----- Data provided -----

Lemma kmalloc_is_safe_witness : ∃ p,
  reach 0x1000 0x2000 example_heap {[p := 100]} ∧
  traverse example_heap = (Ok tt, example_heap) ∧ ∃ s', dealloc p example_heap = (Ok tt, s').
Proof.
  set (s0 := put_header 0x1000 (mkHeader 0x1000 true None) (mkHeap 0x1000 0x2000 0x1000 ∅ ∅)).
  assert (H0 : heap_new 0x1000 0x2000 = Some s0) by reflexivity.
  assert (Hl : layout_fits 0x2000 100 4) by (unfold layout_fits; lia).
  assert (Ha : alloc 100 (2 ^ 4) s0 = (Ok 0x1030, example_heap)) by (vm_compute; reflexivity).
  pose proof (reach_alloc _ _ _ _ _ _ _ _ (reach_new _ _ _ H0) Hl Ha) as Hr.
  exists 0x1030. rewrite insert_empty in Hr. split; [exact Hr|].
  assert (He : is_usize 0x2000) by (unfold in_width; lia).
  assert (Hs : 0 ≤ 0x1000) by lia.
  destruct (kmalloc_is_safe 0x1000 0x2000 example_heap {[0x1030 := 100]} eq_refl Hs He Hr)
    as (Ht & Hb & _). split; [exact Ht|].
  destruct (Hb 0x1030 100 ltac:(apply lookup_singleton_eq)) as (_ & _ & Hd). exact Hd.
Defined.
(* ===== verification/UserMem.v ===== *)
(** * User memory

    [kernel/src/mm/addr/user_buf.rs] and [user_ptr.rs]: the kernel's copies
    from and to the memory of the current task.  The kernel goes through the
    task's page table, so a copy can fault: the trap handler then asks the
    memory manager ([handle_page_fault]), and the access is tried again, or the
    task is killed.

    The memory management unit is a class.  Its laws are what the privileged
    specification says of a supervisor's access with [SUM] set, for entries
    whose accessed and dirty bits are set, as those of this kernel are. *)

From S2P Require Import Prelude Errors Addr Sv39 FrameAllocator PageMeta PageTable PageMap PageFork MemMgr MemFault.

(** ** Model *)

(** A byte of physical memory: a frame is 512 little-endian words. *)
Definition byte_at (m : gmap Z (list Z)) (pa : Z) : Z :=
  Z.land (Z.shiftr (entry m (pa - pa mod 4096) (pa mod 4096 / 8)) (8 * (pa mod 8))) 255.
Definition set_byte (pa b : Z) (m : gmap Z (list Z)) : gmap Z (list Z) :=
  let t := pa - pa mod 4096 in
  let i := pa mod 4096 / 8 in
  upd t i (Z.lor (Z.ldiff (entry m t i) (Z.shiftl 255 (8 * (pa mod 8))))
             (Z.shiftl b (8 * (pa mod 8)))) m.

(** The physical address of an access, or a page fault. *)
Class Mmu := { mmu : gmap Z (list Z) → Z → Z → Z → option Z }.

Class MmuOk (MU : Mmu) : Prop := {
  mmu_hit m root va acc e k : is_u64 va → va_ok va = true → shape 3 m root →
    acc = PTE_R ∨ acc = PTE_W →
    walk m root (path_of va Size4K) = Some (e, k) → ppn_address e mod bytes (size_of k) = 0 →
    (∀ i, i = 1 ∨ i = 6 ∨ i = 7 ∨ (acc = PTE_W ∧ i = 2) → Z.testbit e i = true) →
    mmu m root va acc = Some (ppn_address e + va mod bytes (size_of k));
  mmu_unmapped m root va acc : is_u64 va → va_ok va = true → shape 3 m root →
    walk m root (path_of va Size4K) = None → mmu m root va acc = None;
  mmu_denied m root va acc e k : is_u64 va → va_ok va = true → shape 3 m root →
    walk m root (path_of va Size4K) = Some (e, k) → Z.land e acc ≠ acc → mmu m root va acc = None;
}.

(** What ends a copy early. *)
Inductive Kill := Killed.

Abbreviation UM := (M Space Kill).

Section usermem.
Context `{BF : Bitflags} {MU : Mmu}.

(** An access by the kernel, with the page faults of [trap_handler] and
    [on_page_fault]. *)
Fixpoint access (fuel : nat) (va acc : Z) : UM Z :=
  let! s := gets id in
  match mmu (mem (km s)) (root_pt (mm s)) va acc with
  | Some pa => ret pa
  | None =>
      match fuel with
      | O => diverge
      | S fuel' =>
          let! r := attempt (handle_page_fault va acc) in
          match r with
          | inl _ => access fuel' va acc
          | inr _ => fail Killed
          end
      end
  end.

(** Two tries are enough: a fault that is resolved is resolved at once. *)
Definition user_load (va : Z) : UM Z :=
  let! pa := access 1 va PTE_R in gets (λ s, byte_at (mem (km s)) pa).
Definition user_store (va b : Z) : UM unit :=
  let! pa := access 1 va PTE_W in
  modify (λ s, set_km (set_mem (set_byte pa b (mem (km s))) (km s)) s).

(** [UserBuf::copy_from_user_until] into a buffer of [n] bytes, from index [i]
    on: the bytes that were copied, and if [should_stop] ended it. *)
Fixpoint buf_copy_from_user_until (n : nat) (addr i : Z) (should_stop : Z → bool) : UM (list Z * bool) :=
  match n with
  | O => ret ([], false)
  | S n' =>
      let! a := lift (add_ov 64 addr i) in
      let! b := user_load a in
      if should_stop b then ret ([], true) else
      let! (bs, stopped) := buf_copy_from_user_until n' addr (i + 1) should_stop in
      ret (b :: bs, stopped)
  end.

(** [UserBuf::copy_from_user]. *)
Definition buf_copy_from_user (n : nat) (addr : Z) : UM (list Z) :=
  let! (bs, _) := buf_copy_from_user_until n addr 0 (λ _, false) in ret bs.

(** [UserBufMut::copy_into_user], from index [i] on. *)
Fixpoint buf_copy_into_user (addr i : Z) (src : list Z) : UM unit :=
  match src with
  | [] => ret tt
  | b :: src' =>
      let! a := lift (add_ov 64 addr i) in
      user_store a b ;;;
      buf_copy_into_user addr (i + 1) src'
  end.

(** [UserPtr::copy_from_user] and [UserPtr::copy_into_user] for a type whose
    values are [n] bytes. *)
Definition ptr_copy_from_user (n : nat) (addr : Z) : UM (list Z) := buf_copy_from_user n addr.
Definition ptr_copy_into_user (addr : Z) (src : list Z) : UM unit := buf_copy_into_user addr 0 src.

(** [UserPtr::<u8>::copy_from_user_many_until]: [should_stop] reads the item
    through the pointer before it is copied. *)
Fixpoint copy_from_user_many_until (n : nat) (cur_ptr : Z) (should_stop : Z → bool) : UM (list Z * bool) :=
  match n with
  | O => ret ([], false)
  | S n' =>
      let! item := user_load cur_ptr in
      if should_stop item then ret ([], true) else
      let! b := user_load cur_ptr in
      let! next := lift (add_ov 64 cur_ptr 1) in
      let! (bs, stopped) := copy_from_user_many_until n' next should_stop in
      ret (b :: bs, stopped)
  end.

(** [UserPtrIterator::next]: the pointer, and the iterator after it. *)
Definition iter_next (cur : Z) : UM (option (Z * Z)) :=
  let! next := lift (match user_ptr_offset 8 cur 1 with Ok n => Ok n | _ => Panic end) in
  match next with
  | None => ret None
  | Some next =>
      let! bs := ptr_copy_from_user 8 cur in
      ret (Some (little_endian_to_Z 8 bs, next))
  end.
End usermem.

-----

Task brief: Transcribe every entry verbatim.

Solution for this task:
Lemma kmalloc_is_safe_witness : ∃ p,
  reach 0x1000 0x2000 example_heap {[p := 100]} ∧
  traverse example_heap = (Ok tt, example_heap) ∧ ∃ s', dealloc p example_heap = (Ok tt, s').
Proof.
  set (s0 := put_header 0x1000 (mkHeader 0x1000 true None) (mkHeap 0x1000 0x2000 0x1000 ∅ ∅)).
  assert (H0 : heap_new 0x1000 0x2000 = Some s0) by reflexivity.
  assert (Hl : layout_fits 0x2000 100 4) by (unfold layout_fits; lia).
  assert (Ha : alloc 100 (2 ^ 4) s0 = (Ok 0x1030, example_heap)) by (vm_compute; reflexivity).
  pose proof (reach_alloc _ _ _ _ _ _ _ _ (reach_new _ _ _ H0) Hl Ha) as Hr.
  exists 0x1030. rewrite insert_empty in Hr. split; [exact Hr|].
  assert (He : is_usize 0x2000) by (unfold in_width; lia).
  assert (Hs : 0 ≤ 0x1000) by lia.
  destruct (kmalloc_is_safe 0x1000 0x2000 example_heap {[0x1030 := 100]} eq_refl Hs He Hr)
    as (Ht & Hb & _). split; [exact Ht|].
  destruct (Hb 0x1030 100 ltac:(apply lookup_singleton_eq)) as (_ & _ & Hd). exact Hd.
Defined.
(* ===== verification/UserMem.v ===== *)
(** * User memory

    [kernel/src/mm/addr/user_buf.rs] and [user_ptr.rs]: the kernel's copies
    from and to the memory of the current task.  The kernel goes through the
    task's page table, so a copy can fault: the trap handler then asks the
    memory manager ([handle_page_fault]), and the access is tried again, or the
    task is killed.

    The memory management unit is a class.  Its laws are what the privileged
    specification says of a supervisor's access with [SUM] set, for entries
    whose accessed and dirty bits are set, as those of this kernel are. *)

From S2P Require Import Prelude Errors Addr Sv39 FrameAllocator PageMeta PageTable PageMap PageFork MemMgr MemFault.

(** ** Model *)

(** A byte of physical memory: a frame is 512 little-endian words. *)
Definition byte_at (m : gmap Z (list Z)) (pa : Z) : Z :=
  Z.land (Z.shiftr (entry m (pa - pa mod 4096) (pa mod 4096 / 8)) (8 * (pa mod 8))) 255.
Definition set_byte (pa b : Z) (m : gmap Z (list Z)) : gmap Z (list Z) :=
  let t := pa - pa mod 4096 in
  let i := pa mod 4096 / 8 in
  upd t i (Z.lor (Z.ldiff (entry m t i) (Z.shiftl 255 (8 * (pa mod 8))))
             (Z.shiftl b (8 * (pa mod 8)))) m.

(** The physical address of an access, or a page fault. *)
Class Mmu := { mmu : gmap Z (list Z) → Z → Z → Z → option Z }.

Class MmuOk (MU : Mmu) : Prop := {
  mmu_hit m root va acc e k : is_u64 va → va_ok va = true → shape 3 m root →
    acc = PTE_R ∨ acc = PTE_W →
    walk m root (path_of va Size4K) = Some (e, k) → ppn_address e mod bytes (size_of k) = 0 →
    (∀ i, i = 1 ∨ i = 6 ∨ i = 7 ∨ (acc = PTE_W ∧ i = 2) → Z.testbit e i = true) →
    mmu m root va acc = Some (ppn_address e + va mod bytes (size_of k));
  mmu_unmapped m root va acc : is_u64 va → va_ok va = true → shape 3 m root →
    walk m root (path_of va Size4K) = None → mmu m root va acc = None;
  mmu_denied m root va acc e k : is_u64 va → va_ok va = true → shape 3 m root →
    walk m root (path_of va Size4K) = Some (e, k) → Z.land e acc ≠ acc → mmu m root va acc = None;
}.

(** What ends a copy early. *)
Inductive Kill := Killed.

Abbreviation UM := (M Space Kill).

Section usermem.
Context `{BF : Bitflags} {MU : Mmu}.

(** An access by the kernel, with the page faults of [trap_handler] and
    [on_page_fault]. *)
Fixpoint access (fuel : nat) (va acc : Z) : UM Z :=
  let! s := gets id in
  match mmu (mem (km s)) (root_pt (mm s)) va acc with
  | Some pa => ret pa
  | None =>
      match fuel with
      | O => diverge
      | S fuel' =>
          let! r := attempt (handle_page_fault va acc) in
          match r with
          | inl _ => access fuel' va acc
          | inr _ => fail Killed
          end
      end
  end.

(** Two tries are enough: a fault that is resolved is resolved at once. *)
Definition user_load (va : Z) : UM Z :=
  let! pa := access 1 va PTE_R in gets (λ s, byte_at (mem (km s)) pa).
Definition user_store (va b : Z) : UM unit :=
  let! pa := access 1 va PTE_W in
  modify (λ s, set_km (set_mem (set_byte pa b (mem (km s))) (km s)) s).

(** [UserBuf::copy_from_user_until] into a buffer of [n] bytes, from index [i]
    on: the bytes that were copied, and if [should_stop] ended it. *)
Fixpoint buf_copy_from_user_until (n : nat) (addr i : Z) (should_stop : Z → bool) : UM (list Z * bool) :=
  match n with
  | O => ret ([], false)
  | S n' =>
      let! a := lift (add_ov 64 addr i) in
      let! b := user_load a in
      if should_stop b then ret ([], true) else
      let! (bs, stopped) := buf_copy_from_user_until n' addr (i + 1) should_stop in
      ret (b :: bs, stopped)
  end.

(** [UserBuf::copy_from_user]. *)
Definition buf_copy_from_user (n : nat) (addr : Z) : UM (list Z) :=
  let! (bs, _) := buf_copy_from_user_until n addr 0 (λ _, false) in ret bs.

(** [UserBufMut::copy_into_user], from index [i] on. *)
Fixpoint buf_copy_into_user (addr i : Z) (src : list Z) : UM unit :=
  match src with
  | [] => ret tt
  | b :: src' =>
      let! a := lift (add_ov 64 addr i) in
      user_store a b ;;;
      buf_copy_into_user addr (i + 1) src'
  end.

(** [UserPtr::copy_from_user] and [UserPtr::copy_into_user] for a type whose
    values are [n] bytes. *)
Definition ptr_copy_from_user (n : nat) (addr : Z) : UM (list Z) := buf_copy_from_user n addr.
Definition ptr_copy_into_user (addr : Z) (src : list Z) : UM unit := buf_copy_into_user addr 0 src.

(** [UserPtr::<u8>::copy_from_user_many_until]: [should_stop] reads the item
    through the pointer before it is copied. *)
Fixpoint copy_from_user_many_until (n : nat) (cur_ptr : Z) (should_stop : Z → bool) : UM (list Z * bool) :=
  match n with
  | O => ret ([], false)
  | S n' =>
      let! item := user_load cur_ptr in
      if should_stop item then ret ([], true) else
      let! b := user_load cur_ptr in
      let! next := lift (add_ov 64 cur_ptr 1) in
      let! (bs, stopped) := copy_from_user_many_until n' next should_stop in
      ret (b :: bs, stopped)
  end.

(** [UserPtrIterator::next]: the pointer, and the iterator after it. *)
Definition iter_next (cur : Z) : UM (option (Z * Z)) :=
  let! next := lift (match user_ptr_offset 8 cur 1 with Ok n => Ok n | _ => Panic end) in
  match next with
  | None => ret None
  | Some next =>
      let! bs := ptr_copy_from_user 8 cur in
      ret (Some (little_endian_to_Z 8 bs, next))
  end.
End usermem.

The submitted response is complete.